## Task objective
For the data below, report how many lines include the word "mbind", and write nothing else.

================

(** ** The search within an iteration *)
Lemma update_outcomes i f ns ns' :
  (∀ n, outcome (f n) = outcome n) → update i f ns = Ok ns' → outcome <$> ns' = outcome <$> ns.
Proof.
  intros Hf. unfold update. destruct (ns !! i) as [n|] eqn:Hn; [|done]. intros [= <-].
  rewrite list_fmap_insert, Hf. apply list_insert_id. by rewrite list_lookup_fmap, Hn.
Qed.
Lemma select_loop_outcomes fuel st i st' d :
  select_loop ln powf fuel st i = Ok (st', d) → outcome <$> nodes st' = outcome <$> nodes st.
Proof.
  revert st i. induction fuel as [|fuel IH]; intros st i; [done|]. cbn [select_loop].
  destruct (node st i) as [n| |]; cbn [mbind res_bind]; [|done..].
  destruct (is_empty _); [by intros [= <- _]|].
  destruct (best_child _ _ _ _) as [[[c x]|]| |]; cbn [mbind res_bind]; [| |done..].
  - destruct (can_add_child _ _ _) as [[]| |]; cbn [mbind res_bind]; [| |done..].
    + destruct (virtual_uct _ _ _) as [v| |]; cbn [mbind res_bind]; [|done..].
      destruct (fgt v x); [by intros [= <- _]|apply IH].
    + intros H. by rewrite (IH _ _ H).
  - destruct (update i set_terminal (nodes st)) as [ns| |] eqn:Hu; cbn [mbind res_bind]; [|done..].
    intros [= <- _]. by eapply update_outcomes; [|exact Hu].
Qed.
Lemma select_outcomes st st' sel :
  select ln powf st = Ok (st', sel) → outcome <$> nodes st' = outcome <$> nodes st.
Proof.
  unfold select. destruct (strategy st).
  - destruct (select_greedy st); cbn [mbind res_bind]; [by intros [= <- _]|done..].
  - unfold select_mcts. destruct (select_loop _ _ _ _ _) as [[st1 d]| |] eqn:Hl; cbn [mbind res_bind]; [|done..].
    apply select_loop_outcomes in Hl. destruct d as [i|]; [|by intros [= <- _]].
    case_bool_decide; by intros [= <- _].
Qed.

Hypothesis ln_number : ∀ x, is_nan x = false → flt x (ratio 1 10) = false → is_nan (ln x) = false.

Definition choose (st : SearchState) : result (SearchState * option NodeId) :=
  if decide (current_iteration st = 0) then Ok (st, None) else select ln powf st.
Lemma choose_ok st :
  state_ok ln st →
  ∃ st' par, choose st = Ok (st', par) ∧ state_ok ln st' ∧ same_search st st'
    ∧ outcome <$> nodes st' = outcome <$> nodes st
    ∧ ∀ p, par = Some p → 0 < p < length (nodes st').
Proof.
  intros Hst. unfold choose. case_decide; [by exists st, None|].
  destruct (select_ok ln powf st Hst) as (st' & sel & Hsel & Hok & Hsame & Hlen & Hpar).
  exists st', sel. split_and!; [done..|by eapply select_outcomes|].
  intros p Hp. rewrite Hlen. apply (Hpar p Hp).
Qed.

Lemma record_batch_cases st par os :
  state_ok ln st → (∀ p, par = Some p → 0 < p < length (nodes st)) →
  match record_batch ln st par os with
  | Ok (st', ids) => ids = seq (length (nodes st)) (length os) ∧ state_ok ln st'
      ∧ strategy st' = strategy st ∧ config st' = config st
      ∧ current_iteration st' = S (current_iteration st)
      ∧ outcome <$> nodes st' = (outcome <$> nodes st) ++ os
  | Err _ => True
  | Panic => False
  end.
Proof.
  intros Hst Hpar.
  assert (check_parent st par = Ok tt) as Hcp.
  { unfold check_parent. destruct par as [p|]; [|done]. specialize (Hpar p eq_refl).
    rewrite !bool_decide_eq_true_2; [done|lia|unfold ROOT; lia]. }
  destruct (res_mapM validate os) as [us|e|] eqn:Hv.
  - apply res_mapM_valid in Hv.
    destruct (record_batch_ok ln ln_number st par os Hst Hcp Hv) as (st' & -> & Hok & Hs & Hc & Hi & Ho). done.
  - unfold record_batch. rewrite Hcp, Hv. done.
  - by apply res_mapM_validate in Hv.
Qed.

Definition evidence_saved (m : gmap nat Value) : list (str * Document) :=
  (λ e, (evidence_path e.1, DValue e.2)) <$> map_to_list m.
Lemma evidence_saved_elem m i v : m !! i = Some v → (evidence_path i, DValue v) ∈ evidence_saved m.
Proof.
  intros H. unfold evidence_saved. apply list_elem_of_fmap. exists (i, v). split; [done|].
  by apply elem_of_map_to_list.
Qed.
Lemma insert_evidence_saved first l m :
  evidence_saved (insert_evidence (seq first (length l)) l m) ⊆ evidence_docs first l ++ evidence_saved m.
Proof.
  intros d ([i v] & -> & Hiv%elem_of_map_to_list)%list_elem_of_fmap. simpl.
  rewrite insert_evidence_lookup in Hiv. apply elem_of_app. destruct (decide _) as [Hi|Hi].
  - left. unfold evidence_docs. apply (list_elem_of_lookup_2 _ (i - first)).
    rewrite list_lookup_imap, Hiv. simpl. by replace (first + (i - first)) with i by lia.
  - right. by apply evidence_saved_elem.
Qed.

Hypothesis read_text : ∀ s, read_snapshot (snapshot_text s) = Ok s.
Hypothesis some_gpu : gpus args ≠ [].

Abbreviation iterate := (Controller.iterate (E := E) ln powf to_string entries_text snapshot_text
  read_snapshot serde_error sha256 root host_model args).
Abbreviation iterations_loop := (Controller.iterations_loop (E := E) ln powf to_string entries_text
  snapshot_text read_snapshot serde_error sha256 root host_model args).

(** What holds of the world between iterations. *)
Definition winner_doc (o : option NodeId) (m : gmap nat Value) : str * Document :=
  (artifact args (lit "winner.json"), DValue (winner_value args o m)).
Definition resting (run : Run) (w : World) : Prop :=
  holding (mem_ok (snapshot run)) (evidence_saved (candidates run)) w.
Definition concluded (run : Run) (w : World) : Prop :=
  resting run w ∧ ∃ o, winner (tree run) = Ok o ∧ winner_doc o (candidates run) ∈ saved w.

Definition max_iters (run : Run) : nat := max_iterations (config (tree run)) (strategy (tree run)).
Definition next_run (run run' : Run) (go : bool) : Prop :=
  run_ok run' ∧ current_iteration (tree run') = S (current_iteration (tree run))
  ∧ max_iters run' = max_iters run
  ∧ (go = true → current_iteration (tree run') < max_iters run').

(** The end of an iteration, from the evidence of its candidates. *)
Lemma conclude_iteration run tr par it l os Φ :
  run_ok run → state_ok ln tr → same_search (tree run) tr →
  outcome <$> nodes tr = outcome <$> nodes (tree run) →
  (∀ p, par = Some p → 0 < p < length (nodes tr)) →
  identified (length (nodes tr)) l → Forall2 (λ v o, outcome_of v = Ok o) l os →
  (Z.of_nat (current_iteration (tree run)) < 2 ^ 63 - 1)%Z → Φ = mem_ok (snapshot run) →
  spec (holding Φ (evidence_docs (length (nodes tr)) l ++ evidence_saved (candidates run)))
    ('(tr, ids) ← lift (record_batch ln tr par os);
     let cands := insert_evidence ids l (candidates run) in
     save (artifact args (lit "tree.json")) (DTree tr);;
     s ← refresh_memory it l (snapshot run);
     w ← lift (winner tr);
     save (artifact args (lit "winner.json")) (DValue (winner_value args w cands));;
     go ← lift (should_continue tr);
     mret ({| tree := tr; candidates := cands; snapshot := s |}, go))
    (λ '(run', go) w, next_run run run' go ∧ concluded run' w) (λ _, True).
Proof.
  intros [Htree Hcov Hev Hver] Htr (Hstr & Hcfg & Hit & _) Hout Hpar Hid Hos Hsmall ->.
  pose proof (record_batch_cases tr par os Htr Hpar) as Hrec.
  destruct (record_batch ln tr par os) as [[tr' ids]|e|]; [|by intros w Hw|done].
  destruct Hrec as (-> & Hok' & Hstr' & Hcfg' & Hit' & Hout').
  assert (length (nodes tr) = length (nodes (tree run))) as Hlen
    by by rewrite <-(length_fmap outcome), Hout, length_fmap.
  destruct (record_evidence tr tr' (candidates run) l os) as [Hcov' Hev']; [| | |done..|].
  { by apply (nodes_nonempty ln). }
  { intros i. by rewrite Hcov, Hlen. }
  { intros i v Hv. destruct (Hev i v Hv) as [? ?]. split; [done|]. by rewrite Hout. }
  rewrite <-(Forall2_length _ _ _ Hos) in Hcov', Hev' |- *.
  set (cands := insert_evidence _ l _) in *.
  apply (spec_bind _ _ _ (λ p, (λ w, p = (tr', seq (length (nodes tr)) (length l)) ∧
    holding (mem_ok (snapshot run)) (evidence_saved cands) w))).
  { intros w [HΦ Hsv]. split; [done|]. split; [done|]. etrans; [apply insert_evidence_saved|done]. }
  intros [tr1 ids1]. apply spec_pure. intros [= -> ->]. fold cands.
  eapply spec_bind; [eapply spec_weaken; [apply quiet_save|done..]|]. intros ?. apply spec_pure. intros _.
  eapply spec_bind; [apply refresh_memory_ok; [done|unfold I64_MAX; lia]|]. intros s'. apply spec_pure. intros Hs'.
  rewrite (winner_Ok ln tr' Hok').
  eapply spec_bind; [eapply spec_weaken; [by apply (quiet_lift _ (λ o, o = best_node ln Greedy (nodes tr')));
    [|by intros ? [= <-]]|done..]|]. intros o. apply spec_pure. intros ->.
  eapply spec_bind; [eapply spec_weaken; [apply spec_save|done..]|]. intros ?.
  destruct (should_continue_Ok tr') as (go & -> & Hgo).
  intros w [Hmem Hsv]. unfold lift. simpl. split.
  - split_and!; simpl; [|by rewrite Hit', Hit| |].
    + split; simpl; [done|done|done|]. rewrite Hit', Hit. lia.
    + unfold max_iters. simpl. by rewrite Hcfg', Hcfg, Hstr', Hstr.
    + unfold max_iters. simpl. intros ->. by apply Hgo.
  - split; [split; simpl; [done|]; set_solver|]. exists (best_node ln Greedy (nodes tr')). simpl.
    split; [by apply winner_Ok|]. set_solver.
Qed.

================

## Output for this exercise
7